The United States has taken a wait-and-see approach with Morales, pledging to take his promises to fight illegal cultivation at face value. Since his inauguration in January, eradication has slowed considerably while drug control officials wait for him to more clearly define his policies.

Humala would likely get the same treatment, officials said.

"I would expect the response would be what it's been in Bolivia: If you have a democratically elected leader who has a policy he feels can combat narco-trafficking and says he wants to talk, we'll listen and try to work with him," a U.S. Embassy official in Lima said on condition of anonymity. "But I can't imagine that the U.S. government would pour resources into a program that it determined couldn't work."

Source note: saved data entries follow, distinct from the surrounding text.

Ltac trace_step :=
  lazymatch goal with
  | |- Forall _ (snd (mbind _ _)) => apply Forall_trace_bind; [|intros ?]
  | |- Forall _ (snd (for_each _ _ _)) => apply Forall_trace_for_each; intros ? ?
  | |- Forall _ (snd (comprehension _ _)) => apply Forall_trace_comprehension; intros ?
  | |- Forall _ (snd (lift _)) => apply Forall_trace_lift
  | |- Forall _ (snd (call _ _)) => apply Forall_trace_call; try exact I; try done
  | |- Forall _ (snd (ret _)) => apply Forall_nil_2
  | |- Forall _ (snd (raise _)) => apply Forall_nil_2
  | |- Forall _ (snd (dict_get _ _)) => unfold dict_get
  | |- Forall _ (snd (list_get _ _)) => unfold list_get
  | |- Forall _ (snd (unpack2 _)) => unfold unpack2
  | |- Forall _ (snd (unpack3 _)) => unfold unpack3
  | |- Forall _ (snd (input_tensor _)) => unfold input_tensor
  | |- Forall _ (snd (input_ndim _)) => unfold input_ndim
  | |- Forall _ (snd (input_item _ _)) => unfold input_item
  | |- Forall _ (snd (match ?x with _ => _ end)) => destruct x
  end.

Ltac trace_solve := repeat trace_step.

Section ProjectPose.
Context `{Collaborators}.

Lemma get_reference_tensors_trace P self : Forall P (get_reference_tensors self).2.
Proof. unfold get_reference_tensors. trace_solve. Qed.

Lemma first_pose_trace P self : Forall P (first_pose self).2.
Proof. unfold first_pose. trace_solve. Qed.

Opponents of U.S. policy have long urged American officials to scrap forced eradications and put more money into domestic drug prevention programs. Joy Olson, director of the Washington Office on Latin America, said the theory behind eradication -- that reduced availability of the crop will drive up street prices and discourage cocaine use -- has been proved false by cocaine's continued widespread availability in American cities at low prices.

If cocaine prices are viewed in a 20-year context -- not the three-year curve the U.S. government routinely uses to point to price increases -- they are at near-record lows, about one-fifth of what they were in the early 1980s. Olson added that harmful side effects of eradication -- such as environmental and social damage caused by migrating cultivation zones -- have been evident throughout the Colombian countryside, where 60 percent of the coca fields detected in 2004 were newly planted, according to the U.N. Office on Drugs and Crime.

"Every time we have a tactical victory," said Olson, "someone new loses."

But the prospect of scaling back eradication in Peru and the rest of the region has some fearing a return to the 1980s, when Peru and Bolivia were the world's top producers of coca leaves. In the 1990s, Peru's farmers widely abandoned coca when prices for the crop fell and most production moved north to Colombia. Currently, Colombia produces about 90 percent of the cocaine and more than half of the heroin that ends up in the United States.

Ruben Vargas, a national security analyst and former counterterrorism and narco-trafficking official with Peru's Interior Ministry, said he believes the eradication efforts can help Peru, but only if its government throws its full support behind them and maintains the international funding that pays for 95 percent of its counternarcotics operation."If Humala wins the election, the international cooperation will probably be cut, and we'll move backward," Vargas said. "And that would leave Colombia more isolated. It's a big problem."